Thursday 6 November 2008

Coram's Fields

Since I reigned myself in from binging on all manner of artery-hardening junk food when bored, one of my life's greatest pleasures has been snacking on tzatziki with rice crackers. (Oh yeah. I live on the EDGE!) Not those cardboard-tasting, frisbee like puffed rice discs, and not the glazed, sweet Japanese-style ones, but the small, fairly basic rice cracker you find everywhere in Oz, looking much like this:

(These are the barbecue-flavoured ones, which are okay, although I'm more partial to the seaweed flavour.)

When I first moved to the UK, I was gutted to discover that neither Tesco nor Sainsbury's (our local supermarkets) stocked this kind of rice cracker. At one point Tesco had something similar, but in these almost surreal-ly insipid flavours (something like "Oriental Spice" and "Sweet Thai Herb") and not only were they so sweet as to be almost inedible, they definitely didn't go with the all-important tzatziki.

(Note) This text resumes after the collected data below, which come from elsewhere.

(** The table has one row per sample, in order, holding the sample index
    and, for each named label, its IoU when its ID is among the ground
    truth's labels and the sentinel otherwise. *)
Definition iou_df_correct (predicted target : ndarray Z)
    (label_names : list string) (N : nat) : Prop :=
  ∃ df, calculate_iou_df predicted target label_names = Ok df
    ∧ length (rows df) = N
    ∧ ∀ i, (i < N)%nat →
        ∃ row, rows df !! i = Some row
          ∧ row !! "batch_idx"%string = Some (of_int (Z.of_nat i))
          ∧ ∀ pi p, label_names !! pi = Some p →
              row !! p
              = Some (if bool_decide (Z.of_nat pi ∈ Np.unique (subarray target i))
                      then iou_of (subarray predicted i) (subarray target i)
                                  (Z.of_nat pi)
                      else sentinel).

(** The grouping compiler fails whenever an old name of the table is
    unknown, and otherwise returns the map from old IDs to the position of
    their category. *)
Definition grouping_compiles (semantic_remap_dict : gmap string (list string))
    (new_part_list : list string) : Prop :=
  ((∃ g olds o, semantic_remap_dict !! g = Some olds ∧ o ∈ olds ∧ o ∉ PART_LIST)
   → ∃ e, semantic_remap_dict2remap_dict semantic_remap_dict new_part_list = Raise e)
  ∧ ((∀ g olds o, semantic_remap_dict !! g = Some olds → o ∈ olds → o ∈ PART_LIST)
     → ∃ m, semantic_remap_dict2remap_dict semantic_remap_dict new_part_list = Ok m
         ∧ ∀ i g olds o k,
             new_part_list !! i = Some g → semantic_remap_dict !! g = Some olds →
             o ∈ olds → list_index PART_LIST o = Ok k →
             m !! Z.of_nat k = Some (Z.of_nat i)).

(** A batch of [N] maps resizes to a batch of [N] maps, slice by slice as
    in the 2-D case. *)
Definition resize_batch_correct
    (cv2_resize : ndarray Z → nat * nat → interpolation → result (ndarray Z))
    (labels : ndarray Z) (size : nat * nat) (N : nat) (target : list nat) : Prop :=
  ∃ out, resize_labels cv2_resize labels size = Ok out
    ∧ shape out = N :: target
    ∧ ∀ i, (i < N)%nat →
        resize_labels cv2_resize (subarray labels i) size = Ok (subarray out i).

(** The value a pixel of label [x] holds after the items of a table were
    applied in sequence to a pixel that held [cur]. *)
Definition run_pixel (items : list (Z * Z)) (x cur : Z) : Z :=
  foldl (λ c (it : Z * Z), if Z.eqb x it.1 then it.2 else c) cur items.

(** The mean the reducer takes of column [c]: sentinel cells are masked,
    NaN cells skipped. *)
Definition column_mean (df : DataFrame) (c : string) : npfloat :=
  nanmean (column (where_ne (-1) df) c).

(** The finite numbers among some cells. *)
Definition numbers (cells : list npfloat) : list Q :=
  omap (λ x, match x with FNum q => Some q | _ => None end) cells.

(** The arithmetic mean of rationals, NaN for none. *)
Definition mean_of (qs : list Q) : npfloat :=
  match qs with
  | [] => FNaN
  | _ => FNum (Qred (foldr Qplus 0%Q qs / inject_Z (Z.of_nat (length qs))))
  end.

(** The cells of a column that are not the sentinel. *)
Definition non_sentinel (cells : list npfloat) : list npfloat :=
  filter (λ x, ne x (-1) = true) cells.

(** A table of two samples in which label "threes" never occurs in the
    ground truth. *)
Definition example_iou_table : DataFrame :=
  {| columns := ["batch_idx"; "ones"; "threes"]%string;
     rows := [ {[ "batch_idx"%string := FNum 0;
                  "ones"%string := FNum (1 # 2);
                  "threes"%string := FNum (-1) ]};
               {[ "batch_idx"%string := FNum 1;
                  "ones"%string := FNum (-1);
                  "threes"%string := FNum (-1) ]} ] |}.

(** A connected-component labelling that finds no component; it stands
    for [skimage.measure.label] where the labelling is not consulted. *)
Definition no_components (mask : ndarray bool) : ndarray Z :=
  NdArray (shape mask) (replicate (length (data mask)) 0).

(** A map whose label 1 has mean position (7/4, 3/4). *)
Definition example_label_map : ndarray Z :=
  NdArray [3; 3]%nat [0; 0; 0;
                      1; 0; 0;
                      1; 1; 1].

(** The arrays of the docstring examples of [calculate_iou_df] and
    [calculate_overall_iou_from_df]:
<<
    A = np.ones((10, 10), dtype=np.int)
    B = np.ones((10, 10), dtype=np.int)
    B[:5, :5] = 0
    B[5:, 5:] = 1
    B[5:, :5] = 2
    predicted = np.stack([A] * 10, axis=0)
    target = np.stack([B] * 10, axis=0)
    label_names = ["zeros", "ones", "twos", "threes"]
>> *)
Definition docstring_A : list Z := replicate 100 1.

Definition docstring_B : list Z :=
  r ← seq 0 10; c ← seq 0 10;
  [if (c <? 5)%nat then (if (r <? 5)%nat then 0 else 2) else 1].

Definition docstring_predicted : ndarray Z :=
  NdArray [10; 10; 10]%nat (_ ← seq 0 10; docstring_A).

Definition docstring_target : ndarray Z :=
  NdArray [10; 10; 10]%nat (_ ← seq 0 10; docstring_B).

Definition docstring_label_names : list string :=
  ["zeros"; "ones"; "twos"; "threes"]%string.

(** [df.values]: the cells of a table, row by row in column order. *)
Definition values (df : DataFrame) : list (list npfloat) :=
  (λ row, (λ c, cell row c) <$> columns df) <$> rows df.

(** ** Further functions of [denseposelib] *)

(** *** Boolean-mask indexing of whole arrays *)

(** [a[mask]] for a boolean mask of the shape of [a]: the selected
    entries in buffer order, as a 1-D array. *)
Definition getitem_bool {A : Type} (a : ndarray A) (mask : ndarray bool)
  : result (list A) :=
  if decide (shape mask = shape a)
  then Ok (snd <$> filter (λ p : bool * A, p.1 = true) (zip (data mask) (data a)))
  else Raise IndexError.

(** The selected positions of [old] take the entries of [values] in turn. *)
Fixpoint scatter {A : Type} (mask : list bool) (values old : list A) : list A :=
  match mask, old with
  | m :: mask', x :: old' =>
      if m then
        match values with
        | v :: values' => v :: scatter mask' values' old'
        | [] => x :: scatter mask' [] old'
        end
      else x :: scatter mask' values old'
  | _, _ => old
  end.

(** [a[mask] = values] for a 1-D array of values: there must be exactly as
    many values as selected positions. *)
Definition setitem_bool {A : Type} (a : ndarray A) (mask : ndarray bool)
    (values : list A) : result (ndarray A) :=
  if decide (shape mask = shape a) then
    if decide (length values = count_true (data mask))
    then Ok (NdArray (shape a) (scatter (data mask) values (data a)))
    else Raise ValueError
  else Raise IndexError.
(** X28: SetConsoleTitle never returns a nil error.  Before the system
    call it returns the error that stopped it; after the system call it
    returns the call's Errno as the error, which is not nil even when the
    number is 0, together with the first result of the call read as a
    signed number.  The library is freed last whenever it was loaded,
    and not otherwise. *)
Theorem SetConsoleTitle_error_not_nil (bits : N) (w : W) (title : string) :
  let r := Win.exec h (Win.SetConsoleTitle bits title) w in
  let load := Win.syscall_LoadLibrary "kernel32.dll" in
  (∃ n e, Win.result r = Win.Returned (n, Some e))
  ∧ (∀ handle e, (h load w).1 = (handle, Some e) →
       Win.result r = Win.Returned (0%Z, Some e) ∧ Win.trace r = [load])
  ∧ (∀ handle, (h load w).1 = (handle, None) →
       last (Win.trace r) = Some (Win.syscall_FreeLibrary handle))
  ∧ (∀ handle proc rTitle,
       (h load w).1 = (handle, None) →
       let find := Win.syscall_GetProcAddress handle "SetConsoleTitleW" in
       (h find (h load w).2).1 = (proc, None) →
       let conv := Win.syscall_UTF16PtrFromString title in
       (h conv (h find (h load w).2).2).1 = (rTitle, None) →
       let sys := Win.syscall_Syscall proc 1%N rTitle 0%N 0%N in
       let out := (h sys (h conv (h find (h load w).2).2).2).1 in
       Win.result r
       = Win.Returned (Win.int_of_uintptr bits out.1.1, Some (Win.Errno out.2))
       ∧ Win.trace r = [load; find; conv; sys; Win.syscall_FreeLibrary handle]).
Proof.
  cbv zeta. unfold Win.SetConsoleTitle. simpl.
  destruct (h (Win.syscall_LoadLibrary "kernel32.dll") w) as [[handle [e|]] w1];
    simpl.
  { split; [by eexists _, _|]. split; [by intros ? ? [= -> ->]|].
    split; by intros. }
  destruct (h (Win.syscall_GetProcAddress handle "SetConsoleTitleW") w1)
    as [[proc [e|]] w2] eqn:E2; simpl.
  { split; [by eexists _, _|]. split; [by intros|].
    split; [by intros ? [= ->]|].
    intros handle0 proc0 rTitle0 [= <-]. rewrite E2. by intros. }
  destruct (h (Win.syscall_UTF16PtrFromString title) w2)
    as [[rTitle [e|]] w3] eqn:E3; simpl.
  { split; [by eexists _, _|]. split; [by intros|].
    split; [by intros ? [= ->]|].
    intros handle0 proc0 rTitle0 [= <-]. rewrite E2. simpl. intros [= <-].
    rewrite E3. by intros. }
  destruct (h (Win.syscall_Syscall proc 1%N rTitle 0%N 0%N) w3)
    as [[[r1 r2] errno] w4] eqn:E4; simpl.
  split; [by eexists _, _|]. split; [by intros|].
  split; [by intros ? [= ->]|].
  intros handle0 proc0 rTitle0 [= <-]. rewrite E2. simpl. intros [= <-].
  rewrite E3. simpl. intros [= <-]. by rewrite E4.
Qed.

(** X29: SetFileAttributes returns the error of converting the path and
    makes no system call then; otherwise it makes the system call once,
    with the attributes it was given, and returns what the call
    returned. *)
Theorem SetFileAttributes_calls (w : W) (path : string) (attrs : N) :
  let r := Win.exec h (Win.SetFileAttributes path attrs) w in
  let conv := h (Win.syscall_UTF16PtrFromString path) w in
  match conv.1.2 with
  | Some e =>
      Win.result r = Win.Returned (Some e)
      ∧ Win.trace r = [Win.syscall_UTF16PtrFromString path]
  | None =>
      let set := Win.syscall_SetFileAttributes conv.1.1 attrs in
      Win.result r = Win.Returned (h set conv.2).1
      ∧ Win.trace r = [Win.syscall_UTF16PtrFromString path; set]
  end.
Proof.
  cbv zeta. unfold Win.SetFileAttributes. simpl.
  by destruct (h (Win.syscall_UTF16PtrFromString path) w) as [[pointer [e|]] w1].
Qed.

For the following twelve months I would duck into every single off-licence and corner store we happened to pass in the hope that I would find a rice cracker with which to satisfy my cravings. Everytime I spoke to other Australians living in London I would interrogate them about where and when they'd seen them for sale in the UK. Occasionally I would find an almost-adequate substitute (e.g. there is a "chilli-flavoured" version which actually almost resembles something flavoured with chilli) and buy five or six packs in order to hoard them until more could be found. But when I'd return to the shop, I would always find they hadn't re-stocked since the last time I cleaned them out.

Finally I stopped bothering The Boyfriend and others with my insane rice cracker obsession and started to look for other snack alternatives.

Then, when I moved into my new group at work, my lovely temporary office-mate, a Kiwi, happened to mention something about rice crackers and I gave her my sad story of defeat. And she replied casually that they sell them at Waitrose (one of the UK's largest supermarket chains, i.e. freaking everywhere). There is a Waitrose in our area but the Tesco and Sainsbury's are much closer so we'd never bothered to trek down to it. Imagine my pleasure (and dismay at all those wasted months).

I've now taken to making a regular sojourn on the way home to the Waitrose near Russell Square in central London to stock up on just this one item, Sakata rice crackers (seaweed flavour). I am a much happier person generally.

This has been an enormously long (and dull?) segue into how I discovered Coram's Fields, which is located along the walk from my office in Holborn to Waitrose, Russell Square. There is a lot to see on this particular walk, including as it does parts of Clerkenwell and Bloomsbury and therefore lots of beautiful old terrace houses and antique and/or seedy bookshops. However, I was overjoyed to find on my inaugural Waitrose trip another London park to add to my list of favourites.

My joy was diminished almost immediately because as I discovered, you can't go into Coram's Fields WITHOUT A CHILD ACCOMPANYING YOU.

I see from Wikipedia that Coram's Fields offers a playground, sand pits, a duck pond, a pets corner, a café, four half-sized football pitches, one normal-sized pitch, and a basketball court. As I had no child at my disposal (and am not likely to at around 6.30pm on any weeknight), I couldn't verify this with certainty. I recalled later that some of the companies around London play sporting fixtures at the Fields, and wondered how this rule was applied to them. Does every member of each team need a child, or is one per team sufficient? How do they verify the children's ages anyway? Does the child have to want to be there, or can they exclude you if the child is throwing a massive temper tantrum about wanting to go home and watch Dora the Explorer for the 89th time?

Anyway, it doesn't look all that nice inside the high fences. In fact it's so dull the photo I took is not even worth posting. Take that, Coram's Fields. I don't need you anyway.